Governo quer isentar data centers estrangeiros e contraria discurso de soberania nacional

O governo brasileiro prepara uma Medida Provisória (MP) para criar um regime especial de incentivos fiscais voltado à instalação de data centers no país. A proposta, anunciada pelo ministro da Fazenda, Fernando Haddad, durante conferência em Los Angeles (EUA), prevê isenção de tributos federais e desoneração sobre a importação de equipamentos.
Durante a 28ª Conferência Global do Instituto Milken, nos EUA, Haddad defendeu a nova política como parte de uma estratégia mais ampla de transformação ecológica e crescimento digital.
Embora ainda em fase de estudos, segundo o próprio governo, os principais pontos do plano já vêm sendo apresentados no exterior, especialmente a investidores do setor de tecnologia.
A meta declarada é atrair até R$ 2 trilhões em investimentos nos próximos dez anos. No entanto, até agora, não foram apresentados estudos públicos que sustentem a cifra nem análises sobre o custo-benefício da política para a sociedade brasileira.
Questionados pelo Intercept Brasil, os Ministérios da Fazenda (MF) e do Desenvolvimento, Indústria, Comércio e Serviços (MDIC) não responderam se essas análises existem. Ambos afirmaram apenas que a proposta ainda está em elaboração.
Apesar disso, os detalhes da medida já são tratados como dados dentro do governo. O Instituto Brasileiro de Defesa do Consumidor (Idec) solicitou acesso à minuta da política, porém recebeu resposta negativa sob a justificativa de que se trata de documento preparatório.

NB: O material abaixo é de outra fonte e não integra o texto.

Definition logger_info : string -> M world unit := emit INFO.
Definition logger_error : string -> M world unit := emit ERROR.

Definition requests_post (u : string) (j : json) (t : Z) : M world Response :=
  fun w =>
    let c := {| url := u; json_arg := j; timeout := t |} in
    let w' := {| log := log w; sent := (sent w ++ [c])%list; network := network w |} in
    match network w c with
    | PostRaises kind text => (Raised (RequestException kind text), w')
    | PostReturns r => (Returned r, w')
    end.

Definition response_json (r : Response) : M world json :=
  fun w => (json_method r, w).

Definition read_root : M world json :=
  ret (JDict [("service", JStr "Service A - Input Logger"); ("status", JStr "running")]).

Definition process_input (input_data : InputData) : M world json :=
  logger_info ("Received input: " ++ data input_data) ;;
  if forward_to_model input_data then
    try_except_RequestException
      (response <- requests_post SERVICE_B_URL
                     (JDict [("input", JStr (data input_data))]) 3 ;;
       body <- response_json response ;;
       ret (JDict [("status", JStr "Input logged successfully");
                   ("model_prediction", body)]))
      (fun e =>
         logger_error ("Failed to reach Service B: " ++ e) ;;
         raise (HTTPException 503 ("Service B is unavailable: " ++ e)))
  else
    ret (JDict [("status", JStr "Input logged successfully")]).

Definition health_check : M world json :=
  ret (JDict [("service", JStr "Service A"); ("status", JStr "healthy")]).

(** The call [process_input] makes for the text [d]. *)
Definition forward_call (d : string) : http_call :=
  {| url := SERVICE_B_URL; json_arg := JDict [("input", JStr d)]; timeout := 3 |}.

(** The outbound call fails at the transport level (refused, timed out,
    ...): [requests.post] raises instead of returning a response. *)
Definition transport_failure (w : world) (d : string) : Prop :=
  exists kind text, network w (forward_call d) = PostRaises kind text.

(** A response came back but its body does not decode as JSON. *)
Definition undecodable_body (w : world) (d : string) : Prop :=
  exists r e, network w (forward_call d) = PostReturns r /\ json_method r = Raised e.

End service_a.

(* ================================================================== *)
(** ** service_b/main.py: the toy model *)
(* ================================================================== *)

Module service_b.

Record PredictionRequest : Type := { input : string }.

(** An instance of [SimpleMlModel]: its one attribute. *)
Record SimpleMlModel : Type := { classes : list string }.

(** The dict [SimpleMlModel.predict] returns. *)
Record PredictionResult : Type := {
  class : string;
  confidence : F64.float;
  input_length : Z
}.

(** The dict the [/predict] handler returns. *)
Record PredictionResponse : Type := {
  prediction : PredictionResult;
  message : string
}.

(** The process: the log lines emitted so far, the state of the [random]
    module, and the module-level [model] object. *)
Record world : Type := {
  log : list log_record;
  rng : Random.state;
  model : SimpleMlModel
}.

Definition logger_info (msg : string) : M world unit :=
  fun w => (Returned tt,
            {| log := (log w ++ [(INFO, msg)])%list; rng := rng w; model := model w |}).

(** Run a function of the [random] module on the generator's state. *)
Definition with_rng {A} (f : Random.state -> outcome A * Random.state) : M world A :=
  fun w =>
    let (r, g') := f (rng w) in
    (r, {| log := log w; rng := g'; model := model w |}).

Definition random_choice {A} (seq : list A) : M world A :=
  with_rng (Random.choice seq).

Definition random_uniform (a b : F64.float) : M world F64.float :=
  with_rng (fun g => let (x, g') := Random.uniform a b g in (Returned x, g')).

(** [SimpleMlModel.__init__]: the label list, and one log line. *)
Definition SimpleMlModel_init (l : list log_record) : SimpleMlModel * list log_record :=
  ({| classes := ["cat"; "dog"; "bird"; "fish"; "rabbit"] |},
   (l ++ [(INFO, "ML model initialized")])%list).

Definition SimpleMlModel_predict (self : SimpleMlModel) (input_text : string)
    : M world PredictionResult :=
  logger_info ("Making prediction for input: " ++ input_text) ;;
  predicted_class <- random_choice (classes self) ;;
  u <- random_uniform (F64.literal (7 # 10)) (F64.literal (99 # 100)) ;;
  let confidence := F64.round u 2 in
  ret {| class := predicted_class;
         confidence := confidence;
         input_length := len input_text |}.

(** Module import, [model = SimpleMlModel()]: the state the process serves
    its first request in, for a generator state [g]. *)
Definition startup (g : Random.state) : world :=
  let (m, l) := SimpleMlModel_init [] in
  {| log := l; rng := g; model := m |}.

Definition read_root : M world json :=
  ret (JDict [("service", JStr "Service B - ML Prediction"); ("status", JStr "running")]).

(** Reading the module-level name [model]. *)
Definition global_model : M world SimpleMlModel :=
  fun w => (Returned (model w), w).

Definition predict (request : PredictionRequest) : M world PredictionResponse :=
  logger_info ("Received prediction request with input: " ++ input request) ;;
  self <- global_model ;;
  prediction <- SimpleMlModel_predict self (input request) ;;
  ret {| prediction := prediction;
         message := "Predicted class: " ++ class prediction ++ " "
                    ++ "with "
                    ++ F64.format_f (F64.fmul (confidence prediction) (inject_Z 100)) 1
                    ++ "% confidence" |}.

Definition health_check : M world json :=
  ret (JDict [("service", JStr "Service B"); ("status", JStr "healthy")]).

(** The JSON body FastAPI sends for a returned dict. *)
Definition PredictionResult_json (p : PredictionResult) : json :=
  JDict [("class", JStr (class p));
         ("confidence", JFloat (confidence p));
         ("input_length", JInt (input_length p))].

Definition PredictionResponse_json (r : PredictionResponse) : json :=
  JDict [("prediction", PredictionResult_json (prediction r));
         ("message", JStr (message r))].

(** The routes of the application and what serving a request does to the
    process. *)
Inductive request : Type :=
| GET_root
| POST_predict (body : PredictionRequest)
| GET_health.

Definition handle (r : request) : M world json :=
  match r with
  | GET_root => read_root
  | POST_predict body => resp <- predict body ;; ret (PredictionResponse_json resp)
  | GET_health => health_check
  end.

Definition serve (w : world) (r : request) : world := snd (handle r w).

(** The process after it has served the requests [rs], oldest first. *)
Definition after (g : Random.state) (rs : list request) : world :=
  fold_left serve rs (startup g).

(** The five labels of the program text. *)
Definition labels : list string := ["cat"; "dog"; "bird"; "fish"; "rabbit"].

End service_b.

(* ================================================================== *)
(** ** Sample surroundings, used to run the services on concrete inputs *)
(* ================================================================== *)

Module Sample.

(** A generator whose [n]-th raw draw is [n]. *)
Definition counting : Random.state :=
  {| Random.entropy := N.of_nat; Random.cursor := O |}.

(** A generator stuck on the largest 53-bit draw. *)
Definition saturated : Random.state :=
  {| Random.entropy := fun _ => (2 ^ 53 - 1)%N; Random.cursor := O |}.

(** A fresh front process facing the network [n]. *)
Definition front (n : service_a.http_call -> service_a.post_result) : service_a.world :=
  {| service_a.log := []; service_a.sent := []; service_a.network := n |}.

(** Nothing listens on port 8001. *)
Definition refusing (_ : service_a.http_call) : service_a.post_result :=
  service_a.PostRaises ConnectionError "Connection refused".

(** The peer accepts the connection and never answers. *)
Definition stalling (_ : service_a.http_call) : service_a.post_result :=
  service_a.PostRaises Timeout "Read timed out. (read timeout=3)".

(** The peer answers with the given status code and JSON body. *)
Definition answering (code : Z) (body : json) (_ : service_a.http_call)
    : service_a.post_result :=
  service_a.PostReturns
    {| service_a.status_code := code; service_a.json_method := Returned body |}.

(** The peer answers 200 with a body that is not JSON; [response.json()]
    raises [requests.exceptions.JSONDecodeError]. *)
Definition garbled (_ : service_a.http_call) : service_a.post_result :=
  service_a.PostReturns
    {| service_a.status_code := 200;
       service_a.json_method :=
         Raised (RequestException JSONDecodeError
                   "Expecting value: line 1 column 1 (char 0)") |}.

(** The integers [a], [a+1], ..., [n] of them. *)
Definition integers (a : Z) (n : nat) : list Z :=
  map (fun i => a + Z.of_nat i) (seq 0 n).

End Sample.

(* ================================================================== *)
(** ** Runs of several requests *)
(* ================================================================== *)

(** The routes of service_a ([@app.get("/")], [@app.post("/process")],
    [@app.get("/health")]) and what a run of requests leaves behind. *)
Module front_run.

Import service_a.

Inductive request : Type :=
| GET_root
| POST_process (body : InputData)
| GET_health.

Definition handle (r : request) : M world json :=
  match r with
  | GET_root => read_root
  | POST_process body => process_input body
  | GET_health => health_check
  end.

Definition serve (w : world) (r : request) : world := snd (handle r w).

(** The process that started in [w], after it has served [rs], oldest
    first. *)
Definition after (w : world) (rs : list request) : world := fold_left serve rs w.

(** The calls a run of requests asks for: one for each [/process] request
    that has forwarding on, in the order of the requests. *)
Fixpoint forwards (rs : list request) : list http_call :=
  match rs with
  | [] => []
  | POST_process body :: rest =>
      if forward_to_model body
      then forward_call (data body) :: forwards rest
      else forwards rest
  | _ :: rest => forwards rest
  end.

(** The peer answers 200 with a body that is not JSON, and
    [response.json()] raises the [ValueError] of the [json] module, as with
    requests before 2.27. *)
Definition garbled_legacy (_ : http_call) : post_result :=
  PostReturns
    {| status_code := 200;
       json_method := Raised (ValueError "Expecting value: line 1 column 1 (char 0)") |}.

End front_run.

(** Runs of service_b. *)
Module back_run.

Import service_b.

(** The log lines the source emits while serving one request. *)
Definition log_lines (r : request) : list log_record :=
  match r with
  | POST_predict body =>
      [(INFO, "Received prediction request with input: " ++ input body);
       (INFO, "Making prediction for input: " ++ input body)]
  | _ => []
  end.

Definition is_predict (r : request) : bool :=
  match r with
  | POST_predict _ => true
  | _ => false
  end.

(** How many [/predict] requests a run holds. *)
Definition predictions (rs : list request) : nat := List.length (filter is_predict rs).

(** The generator after the two calls one prediction makes,
    [random.choice] over the five labels then [random.uniform(0.7, 0.99)]. *)
Definition drawn (g : Random.state) : Random.state :=
  snd (Random.uniform (F64.literal (7 # 10)) (F64.literal (99 # 100))
         (snd (Random.choice labels g))).

(** How many lines of a log carry the text [msg]. *)
Definition occurrences (msg : string) (l : list log_record) : nat :=
  List.length (filter (fun r => String.eqb (snd r) msg) l).

(** A generator that reads its raw draws off a list. *)
Definition scripted (draws : list N) : Random.state :=
  {| Random.entropy := fun n => nth n draws 0%N; Random.cursor := O |}.

(** A raw draw that [random.uniform(0.7, 0.99)] turns into about [k/100]. *)
Definition draw_for (k : Z) : N :=
  Z.to_N (Z.min (2 ^ 53 - 1) ((k - 70) * 2 ^ 53 / 29)).

(** Two floats with the same numerator and denominator. *)
Definition same_float (x y : F64.float) : bool :=
  Z.eqb (Qnum x) (Qnum y) && Pos.eqb (Qden x) (Qden y).

(** A process whose model object has lost its labels. *)
Definition unlabelled (g : Random.state) : world :=
  {| log := []; rng := g; model := {| classes := [] |} |}.

End back_run.

(* ================================================================== *)
(** * Properties *)
(* ================================================================== *)

(** ** Binary64 rounding *)

Section Rounding.

Import F64.
Local Open Scope Q_scope.

(** The model agrees with the machine's binary64 arithmetic on the
    constants and operations the services use. *)
Example literal_0_7_machine : same_value 0.7%float (literal (7 # 10)) = true.
Proof. vm_compute. reflexivity. Qed.

Example literal_0_99_machine : same_value 0.99%float (literal (99 # 100)) = true.
Proof. vm_compute. reflexivity. Qed.

Example width_machine :
  same_value (0.99 - 0.7)%float (fsub (literal (99 # 100)) (literal (7 # 10))) = true.
Proof. vm_compute. reflexivity. Qed.

Example uniform_top_machine :
  same_value (0.7 + (0.99 - 0.7) * 0x1.fffffffffffffp-1)%float
    (fadd (literal (7 # 10))
       (fmul (fsub (literal (99 # 100)) (literal (7 # 10)))
          (Qmake (2 ^ 53 - 1) (2 ^ 53)))) = true.
Proof. vm_compute. reflexivity. Qed.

Favorecimento de empresas estrangeiras
A política de data centers propõe desonerações para equipamentos de tecnologia da informação, que compõem a maior parte dos custos de implantação.
Segundo dados da Brasscom, entidade que representa o setor, 62% dos investimentos iniciais estão associados à compra de equipamentos, sendo que 85% desses itens são importados.

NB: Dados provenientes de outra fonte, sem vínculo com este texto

(** Modelled from the spec: the per-Job dispatch sequence of section 4.3
    for the Job at row [i]: mark it [DUE], wait the randomized delay (not
    before the first Job of a run), call the gateway, record the Outcome in
    the Job, and go on. *)
Definition dispatch_job (env : Env) (i : nat) (j : Job) (st : Engine)
  : Engine :=
  let n := length (log st) in
  let due := mark_due j in
  let q1 := <[i := due]> (queue st) in
  let t1 := now st + (if (n =? 0)%nat then 0 else sample_delay env n) in
  let o := dispatch env n due in
  {| queue := <[i := record_outcome o due]> q1;
     now := t1 + elapsed env n;
     log := log st ++ [(i, o)] |}.

(** Modelled from the spec: the loop of the engine.  As long as a Job can
    be selected, dispatch it; every round takes one Job to a terminal
    status, so as many rounds as there are Jobs suffice. *)
Fixpoint loop (env : Env) (m : Mode) (rounds : nat) (st : Engine) : Engine :=
  match rounds with
  | O => st
  | S rounds' =>
      let st1 := suspend m st in
      match select m st1 with
      | Some (i, j) => loop env m rounds' (dispatch_job env i j st1)
      | None => st1
      end
  end.

(** Modelled from the spec: the queue is created from the rows at load
    time, with nothing dispatched yet. *)
Definition load (env : Env) (rows : list Row) : Engine :=
  {| queue := parse rows; now := start env; log := [] |}.

(** Modelled from the spec: one run, which yields the full Job set. *)
Definition run (env : Env) (m : Mode) (rows : list Row) : Engine :=
  loop env m (length rows) (load env rows).

(** The rows in the order in which they were dispatched. *)
Definition dispatch_order (st : Engine) : list nat := map fst (log st).

(** Row [i] comes before row [k] in an order of dispatch. *)
Definition dispatched_before (i k : nat) (order : list nat) : Prop :=
  exists l1 l2 l3, order = l1 ++ i :: l2 ++ k :: l3.

(** *** Predicates used to state the engine's invariants *)

(** Row [i] with Job [j] goes before row [i'] with Job [j'] in the order
    of selection: strictly earlier rank, or the same rank and an earlier
    row. *)
Definition beats (m : Mode) (i : nat) (j : Job) (i' : nat) (j' : Job) : Prop :=
  sooner (rank m j) (rank m j') = true \/
  (rank m j = rank m j' /\ (i < i')%nat).

(** The number of Jobs still [PENDING]. *)
Definition pending_count (q : list Job) : nat :=
  length (List.filter is_pending q).
Lemma trim_start_sanitize s :
  trim_start (sanitizeHandleForPath s) = sanitizeHandleForPath (trim_start s).
Proof.
  induction s as [|c r IH]; [done|].
  cbn [sanitizeHandleForPath trim_start]. rewrite is_ws_sanitize.
  by destruct (is_ws c).
Qed.

Lemma trim_end_sanitize s :
  trim_end (sanitizeHandleForPath s) = sanitizeHandleForPath (trim_end s).
Proof.
  induction s as [|c r IH]; [done|].
  cbn [sanitizeHandleForPath trim_end]. rewrite IH, is_ws_sanitize.
  destruct (trim_end r); cbn [sanitizeHandleForPath]; [|done].
  by destruct (is_ws c).
Qed.

Lemma trim_sanitize s :
  trim (sanitizeHandleForPath s) = sanitizeHandleForPath (trim s).
Proof. unfold trim. by rewrite trim_start_sanitize, trim_end_sanitize. Qed.

Lemma nonempty_sanitize s : nonempty (sanitizeHandleForPath s) = nonempty s.
Proof. by destruct s. Qed.

Lemma stateFilePath_sanitized host dir h :
  stateFilePath host dir (sanitizeHandleForPath h) = stateFilePath host dir h.
Proof. unfold stateFilePath. by rewrite sanitize_idem. Qed.

Lemma candidates_sanitized host dir h legacy :
  stateReadCandidates host dir (sanitizeHandleForPath h) legacy
  = stateReadCandidates host dir h legacy.
Proof.
  unfold stateReadCandidates. rewrite stateFilePath_sanitized.
  destruct legacy; try done. rewrite !push_legacy_spec. f_equal.
  apply map_ext. intros d. apply stateFilePath_sanitized.
Qed.

(** X3. Sanitizing is idempotent, so a handle and the handle with its
    slashes and backslashes already replaced by underscores share one file:
    they resolve to the same path, and clearing one clears the other. *)
Theorem X3_sanitized_handle host handle o w :
  getAuthStateFilePath host
    (VStr (sanitizeHandleForPath (normalizeHandle handle))) o w
  = getAuthStateFilePath host handle o w
  ∧ clearAgentAuthState host
      (VStr (sanitizeHandleForPath (normalizeHandle handle))) o w
    = clearAgentAuthState host handle o w.
Proof.
  unfold getAuthStateFilePath, clearAgentAuthState.
  change (normalizeHandle (VStr (sanitizeHandleForPath (normalizeHandle handle))))
    with (trim (sanitizeHandleForPath (normalizeHandle handle))).
  rewrite trim_sanitize, normalizeHandle_trimmed, nonempty_sanitize.
  destruct (nonempty (normalizeHandle handle)); [|done]. cbn [negb].
  unfold bind. rewrite normalizeStateDir_run.
  by rewrite stateFilePath_sanitized, candidates_sanitized.
Qed.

Isso indica que o grosso dos investimentos previstos será canalizado para empresas estrangeiras, não para a economia brasileira.

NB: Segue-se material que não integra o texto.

(** * Positioning map: point aggregation, label placement and filter engine

    A shallow embedding of [create_plotly_map.py].  The script has two halves:
    the Python half builds the plot (grouping studios that share coordinates,
    placing labels, recording which studios every plotted point stands for),
    and the JavaScript half embedded in the page filters the plot in the
    browser.  Both halves are modelled here, each in its own module.

    Conventions.
    - Python and JavaScript strings are sequences of code units ([list N]).
    - Numbers are exact rationals ([Q]); two numbers are equal when [Qeq_bool]
      says so, which is the [==] of Python on the values the dataset holds.
    - A Python [dict] read with [.get] is a finite map ([gmap]); an absent key
      is [None], a key holding [None] is [Some None]. *)

From Stdlib Require Import QArith Qabs Permutation Sorted.
From stdpp Require Import gmap strings list fin_maps.

Set Default Proof Using "Type".
Local Open Scope Q_scope.
Local Open Scope nat_scope.

(* ===================================================================== *)
(** ** Strings *)
(* ===================================================================== *)

Module Str.

Abbreviation str := (list N).

(** Bytes of a source literal, decoded from UTF-8 to code points. *)
Fixpoint utf8_decode (l : list N) : list N :=
  match l with
  | [] => []
  | b :: r =>
    if (b <? 128)%N then b :: utf8_decode r
    else if (b <? 224)%N then
      match r with
      | c1 :: r1 => ((b - 192) * 64 + (c1 - 128))%N :: utf8_decode r1
      | _ => []
      end
    else if (b <? 240)%N then
      match r with
      | c1 :: c2 :: r2 =>
        ((b - 224) * 4096 + (c1 - 128) * 64 + (c2 - 128))%N :: utf8_decode r2
      | _ => []
      end
    else
      match r with
      | c1 :: c2 :: c3 :: r3 =>
        ((b - 240) * 262144 + (c1 - 128) * 4096 + (c2 - 128) * 64 + (c3 - 128))%N
          :: utf8_decode r3
      | _ => []
      end
  end.

Definition lit (s : string) : str :=
  utf8_decode (List.map Ascii.N_of_ascii (String.list_ascii_of_string s)).

(** [sep.join(parts)] *)
Fixpoint join (sep : str) (parts : list str) : str :=
  match parts with
  | [] => []
  | [p] => p
  | p :: rest => p ++ sep ++ join sep rest
  end.

Definition eqb (a b : str) : bool := bool_decide (a = b).

End Str.
Import Str.

(* ===================================================================== *)
(** ** The Python half: building the plot *)
(* ===================================================================== *)

Module Py.

(** *** Studio records *)

(** One entry of [data["studios"]].  [name], [region] and [original_score]
    are indexed directly in the script ([s["name"]]), so every record has
    them; every other attribute is read with [.get].  [gidx] is the position
    of the record in [studios], which the script recovers from the identity
    of the record through [studio_global_idx]. *)
Record studio := {
  gidx : nat;
  name : str;
  region : str;
  original_score : option Q;
  nums : gmap str (option Q);      (* numeric attributes *)
  cats : gmap str (option str);    (* categorical and text attributes *)
  lists : gmap str (list str);     (* list-valued attributes *)
}.

Definition with_gidx (i : nat) (s : studio) : studio :=
  {| gidx := i; name := name s; region := region s;
     original_score := original_score s;
     nums := nums s; cats := cats s; lists := lists s |}.

Definition with_name (n : str) (s : studio) : studio :=
  {| gidx := gidx s; name := n; region := region s;
     original_score := original_score s;
     nums := nums s; cats := cats s; lists := lists s |}.

(** [studios = data["studios"]] with
    [studio_global_idx = {id(s): i for i, s in enumerate(studios)}] *)
Definition load (raw : list studio) : list studio := imap with_gidx raw.

Definition k_original_score : str := lit "original_score".
Definition k_original_score_founded : str := lit "original_score_founded".
Definition k_size_founded_num : str := lit "size_founded_num".
Definition k_size_current_num : str := lit "size_current_num".
Definition k_ip_ownership_score : str := lit "ip_ownership_score".
Definition k_operating_margin : str := lit "operating_margin".
Definition k_revenue_billion_yen : str := lit "revenue_billion_yen".
Definition k_founded : str := lit "founded".
Definition k_years_to_profitability : str := lit "years_to_profitability".
Definition k_business_model : str := lit "business_model".
Definition k_ownership_type : str := lit "ownership_type".
Definition k_ai_adoption_level : str := lit "ai_adoption_level".
Definition k_primary_platform : str := lit "primary_platform".
Definition k_name_en : str := lit "name_en".
Definition k_notable_works : str := lit "notable_works".

(** [s.get(k)] on a numeric attribute: [None] when the key is absent. *)
Definition get (s : studio) (k : str) : option (option Q) :=
  if bool_decide (k = k_original_score) then Some (original_score s)
  else nums s !! k.

(** Python truthiness of a number or [None]. *)
Definition truthy (v : option Q) : bool :=
  match v with
  | Some q => negb (Qeq_bool q 0)
  | None => false
  end.

(** [v or d] for a number [d] *)
Definition or_num (v : option Q) (d : Q) : Q :=
  match v with
  | Some q => if Qeq_bool q 0 then d else q
  | None => d
  end.

(** [s.get(x_key, s["original_score"])] *)
Definition x_of (x_key : str) (s : studio) : option Q :=
  default (original_score s) (get s x_key).

(** [s.get(size_key, 10) or 10] *)
Definition y_of (size_key : str) (s : studio) : Q :=
  or_num (default (Some 10%Q) (get s size_key)) 10.

(** *** Grouping with [dict.setdefault] *)

Section GroupBy.
Context {A K : Type} (key : A -> K) (keqb : K -> K -> bool).

(** [groups.setdefault(k, []).append(a)] on an insertion-ordered dict *)
Fixpoint setdefault_append (k : K) (a : A) (groups : list (K * list A))
  : list (K * list A) :=
  match groups with
  | [] => [(k, [a])]
  | (k', members) :: rest =>
    if keqb k' k then (k', members ++ [a]) :: rest
    else (k', members) :: setdefault_append k a rest
  end.

Definition group_by (l : list A) : list (K * list A) :=
  fold_left (fun groups a => setdefault_append (key a) a groups) l [].
End GroupBy.

(** *** [merge_overlapping] *)

Definition coord : Type := option Q * Q.

Definition opt_Qeqb (a b : option Q) : bool :=
  match a, b with
  | Some p, Some q => Qeq_bool p q
  | None, None => true
  | _, _ => false
  end.

(** Equality of the dict keys [(x, y)] *)
Definition coord_eqb (a b : coord) : bool :=
  opt_Qeqb a.1 b.1 && Qeq_bool a.2 b.2.

Definition coord_of (x_key size_key : str) (s : studio) : coord :=
  (x_of x_key s, y_of size_key s).

(** An element of the list [merge_overlapping] returns: either a studio
    record itself ([hover_parts = None]), or a copy of the first member
    whose name is replaced and which carries ["_hover_parts"]. *)
Record point := {
  base : studio;
  hover_parts : option (list studio);
}.

Definition br : str := lit "<br>".

Definition merge_group (g : coord * list studio) : list point :=
  match g.2 with
  | [] => []
  | [s] => [ {| base := s; hover_parts := None |} ]
  | s0 :: _ =>
    [ {| base := with_name (join br (List.map name g.2)) s0;
         hover_parts := Some g.2 |} ]
  end.

Definition merge_overlapping (studio_list : list studio)
    (x_key size_key : str) : list point :=
  List.flat_map merge_group
    (group_by (coord_of x_key size_key) coord_eqb studio_list).

(** The studios a point stands for. *)
Definition members (p : point) : list studio :=
  match hover_parts p with
  | Some parts => parts
  | None => [base p]
  end.

(** *** [build_point_map] *)

Definition point_indices (p : point) : list nat :=
  match hover_parts p with
  | Some parts => List.map gidx parts
  | None => [gidx (base p)]
  end.

Definition build_point_map (studio_list : list studio)
    (x_key size_key : str) : list (list nat) :=
  List.map point_indices (merge_overlapping studio_list x_key size_key).

(** *** [resolve_label_positions] *)

Inductive anchor :=
| MiddleRight | TopRight | BottomRight | TopCenter
| TopLeft | MiddleLeft | BottomCenter | BottomLeft.

#[global] Instance anchor_eq_dec : EqDecision anchor.
Proof. solve_decision. Defined.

Entre as poucas contrapartidas exigidas está a destinação de 2% a 8% da receita bruta dos data centers ao Fundo Nacional de Desenvolvimento Industrial e Tecnológico (FNDIT), além de garantir que 10% da capacidade de processamento de dados fique reservada ao mercado interno. Porém, especialistas alertam para a dificuldade de fiscalização técnica dessa última exigência.
Para José Renato Laranjeira de Pereira, cofundador do Laboratório de Políticas Públicas e Internet (Lapin), a proposta contradiz o discurso oficial sobre soberania tecnológica. "Esse caminho de meramente dar incentivo fiscal para as empresas construírem aqui, para mim, não é a forma de se alcançar isso, de criar independência, nem técnica nem de infraestrutura", afirmou ao Intercept.
"Parece que é mais uma ânsia do Haddad de apresentar um plano do que qualquer outra coisa – é uma visão 'startupeira' da situação", disse.
A baixa geração de empregos é outro ponto que contradiz o discurso do governo. "Um data center em si gera pouco emprego", afirmou Uallace Moreira Lima, secretário do MDIC, em entrevista ao site Neofeed.
A afirmação é corroborada por exemplos internacionais. No Texas, o projeto Stargate empregou 1.500 pessoas durante a construção, mas contará com apenas 100 funcionários na operação regular, segundo a agência de desenvolvimento econômico local.
O impacto fiscal também é limitado. Um estudo da organização Good Jobs First revelou que ao menos dez estados dos EUA já perdem mais de 100 milhões de dólares por ano em incentivos concedidos a data centers, com pouco retorno para as comunidades locais.
Mesmo diante dessas evidências, o governo brasileiro não apresentou projeções sobre a real demanda interna por esse tipo de infraestrutura.
A ausência desse dado reforça a percepção de que o pacote é especulativo e beneficia mais as big techs do que a população brasileira.
Apesar do discurso ambicioso do governo em torno da política nacional de data centers, ainda faltam respostas a questões fundamentais, como o impacto real para a industria nacional e o numero de empregos gerados.